Time series data is a collection of data points that are registered at regular intervals. Each data point is a key-value pair. The key is a point in time, and the value is the observation at that time. In practice, the value can be a collection of observations instead of a single one. For example, a sensor can be reporting both the temperature and the wind pressure at the current time.
But why is time series data useful? Time series analysis is a technique for extracting meaningful characteristics from the data. Time series forecasting uses different statistical models to predict future values. This allows organizations to understand trends in data over time, thus helping them to make better decisions.

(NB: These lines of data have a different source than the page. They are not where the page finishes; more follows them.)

(** [RootKey::load]. *)
Definition load : KeyIo bytes :=
  file ← open_key_file;
  meta ← metadata file;
  _ ← proc_lift (ensure (Inode.is_file meta) StoreError.RootKeyNotFile);
  _ ← proc_lift (check_owner (Inode.uid meta) euid);
  let mode := Inode.mode meta in
  _ ← proc_lift (ensure (Z.land mode GROUP_OTHER_BITS =? 0)
        (StoreError.RootKeyPermissions (Z.land mode PERMISSION_BITS)));
  _ ← proc_lift (ensure (file_len meta =? ROOT_KEY_LEN) (StoreError.RootKeyLength (file_len meta)));
  key ← read_exact file;
  extra ← read_probe file;
  if Nat.eqb extra 0 then mret key
  else found ← current_len file; proc_lift (Err (StoreError.RootKeyLength (Z.max found 33))).

(** ** Generating *)

(** [create_key_file]: [O_CREAT | O_EXCL]. *)
Definition create_key_file : KeyIo unit := fun w i =>
  match fate i with
  | Fault.Fine =>
      match w with
      | Entry.Absent =>
          (Some (Ok tt), Entry.Node (Inode.mk true euid (Z.lor S_IFREG (Z.ldiff NEW_KEY_MODE umask)) []), S i)
      | _ => (Some (Err (create_error Errno.EXIST)), w, S i)
      end
  | Fault.Fail errno => (Some (Err (create_error errno)), w, S i)
  | Fault.Crash => (None, w, S i)
  end.
Definition append_to (text : bytes) (w : Entry) : Entry :=
  match w with
  | Entry.Node (Inode.mk is_file uid mode content) => Entry.Node (Inode.mk is_file uid mode (content ++ text))
  | w => w
  end.
(** [File::write_all]. *)
Definition write_all (text : bytes) : KeyIo unit := fun w i =>
  match fate i with
  | Fault.Fine => (Some (Ok tt), append_to text w, S i)
  | Fault.Fail errno => (Some (Err (root_key_io errno)), append_to (take (partial i) text) w, S i)
  | Fault.Crash => (None, append_to (take (partial i) text) w, S i)
  end.
Definition remove_file : KeyIo unit := step root_key_io (fun _ => Entry.Absent).
(** [m], its failure kept as a value. *)
Definition attempt {A : Type} (m : KeyIo A) : KeyIo (result StoreError A) := fun w i =>
  match m w i with
  | (Some r, w, i) => (Some (Ok r), w, i)
  | (None, w, i) => (None, w, i)
  end.
(** [sync_parent]. *)
Definition sync_key_parent : KeyIo unit := step root_key_io id.

(** [RootKey::generate_with]. *)
Definition generate `{Entropy} (draws : nat) : KeyIo bytes :=
  key ← proc_lift (fst (random_array (Z.to_nat ROOT_KEY_LEN) draws));
  _ ← create_key_file;
  written ← attempt (_ ← write_all key; step root_key_io id);
  match written with
  | Err e => _ ← attempt remove_file; proc_lift (Err e)
  | Ok _ => _ ← sync_key_parent; mret key
  end.
End keyfile.

(** ** What they guarantee *)

(** The checks a file passes at the moment it is asked. *)
Definition private_key_file `{Holder} (ino : Inode) : Prop :=
  Inode.is_file ino = true /\ Inode.uid ino = euid /\ Z.land (Inode.mode ino) GROUP_OTHER_BITS = 0 /\
  file_len ino = ROOT_KEY_LEN.

Section guarantees.
Context `{Holder}.

Lemma call_Ok {A : Type} e (f : Entry -> nat -> result StoreError A) w i a w' j :
  call e f w i = (Some (Ok a), w', j) <-> fate i = Fault.Fine /\ f w i = Ok a /\ w' = w /\ j = S i.
Proof using Type.
  unfold call. destruct (fate i); (split; [intros [=]|intros (? & Hf & -> & ->)]); try done; by rewrite Hf.
Qed.
Lemma open_key_file_Ok w i ino w' j :
  open_key_file w i = (Some (Ok ino), w', j) <-> fate i = Fault.Fine /\ w = Entry.Node ino /\ w' = w /\ j = S i.
Proof using Type. unfold open_key_file. rewrite call_Ok. destruct w; naive_solver. Qed.
Lemma checked_Ok meta (k : KeyIo bytes) w i key w' j :
  (_ ← proc_lift (ensure (Inode.is_file meta) StoreError.RootKeyNotFile);
   _ ← proc_lift (check_owner (Inode.uid meta) euid);
   _ ← proc_lift (ensure (Z.land (Inode.mode meta) GROUP_OTHER_BITS =? 0)
         (StoreError.RootKeyPermissions (Z.land (Inode.mode meta) PERMISSION_BITS)));
   _ ← proc_lift (ensure (file_len meta =? ROOT_KEY_LEN) (StoreError.RootKeyLength (file_len meta))); k)
    w i = (Some (Ok key), w', j) <-> private_key_file meta /\ k w i = (Some (Ok key), w', j).
Proof using Type.
  unfold private_key_file, check_owner, mbind, Proc_bind, proc_lift, ensure.
  destruct (Inode.is_file meta); [|naive_solver].
  destruct (Z.eqb_spec (Inode.uid meta) euid); [|naive_solver].
  destruct (Z.eqb_spec (Z.land (Inode.mode meta) GROUP_OTHER_BITS) 0); [|naive_solver].
  destruct (Z.eqb_spec (file_len meta) ROOT_KEY_LEN); naive_solver.
Qed.
Lemma key_read_exact_Ok ino w i key w' j :
  read_exact ino w i = (Some (Ok key), w', j) <-> fate i = Fault.Fine /\
    ROOT_KEY_LEN <= file_len (drift i ino) /\ key = take 32 (Inode.content (drift i ino)) /\ w' = w /\ j = S i.
Proof using Type.
  unfold read_exact, file_len, ROOT_KEY_LEN. rewrite proc_bind_Ok. change (Z.to_nat 32) with 32%nat. split.
  - intros (got & w1 & k & (Hf & [= <-] & -> & ->)%call_Ok & Hk). revert Hk. rewrite length_take.
    destruct (Z.eqb_spec (Z.of_nat (32 `min` length (Inode.content (drift i ino)))) 32) as [He|He].
    + intros (-> & -> & ->)%proc_ret_Ok. split_and!; [done|lia|done..].
    + intros (? & ? & ? & _ & [? _]%proc_lift_Ok)%proc_bind_Ok. done.
  - intros (Hf & Hl & -> & -> & ->). eexists _, _, _. split; [by apply call_Ok|]. rewrite length_take.
    by rewrite (proj2 (Z.eqb_eq _ _)) by lia.
Qed.
Lemma read_probe_Ok ino w i extra w' j :
  read_probe ino w i = (Some (Ok extra), w', j) <-> fate i = Fault.Fine /\
    extra = (1 `min` (length (Inode.content (drift i ino)) - 32))%nat /\ w' = w /\ j = S i.
Proof using Type.
  unfold read_probe. rewrite call_Ok, length_take, length_drop. change (Z.to_nat ROOT_KEY_LEN) with 32%nat. naive_solver.
Qed.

The most straightforward way to analyze time series data is by plotting it and observing the characteristics of the data. Run charts are line charts that show the data points as a function of time. The x-axis is the time, and the y-axis is the observed value. For our examples, we'll be storing the data in a time series collection on a MongoDB Atlas instance. We’re plotting it with MongoDB Charts.
Time series data can be found in a variety of industries—from financial markets to sports to climate change. Let's see some examples of time series data.
Time series data is essential to financial markets. The stock market is a system with complex behavior and forecasting data from it can be a hard task. Various models and algorithms can be used to forecast such systems—linear, non-linear, neural networks, etc.
Stock prices change over time. The price can be recorded over time. The recorded time series data can be analyzed to find trends and predict prices. The following chart visualizes a time series data of the closing price of a stock.
The x-axis is the week of the year, and the y-axis is the average closing price of the stock for that week. The data source is a collection of documents, each document representing the stock price on a given day.
Financial data is analysed and forecasted with statistics called indicators. Common technical analysis indicators include the relative strength index (RSI) and the moving average convergence-divergence indicator (MACD). You can easily calculate and visualize RSI, MACD and other indicators using window functions. Window functions perform operations on a span of documents in the collection, (a “window”).
For example, you can get the first three observations in a time period and calculate their average. Then, you calculate the average of the second, third and fourth observation. After repeating the process for all observations in the period, you’re going to have a list of averages also known as a moving average. Moving average is another financial indicator used for “smoothing out” price data.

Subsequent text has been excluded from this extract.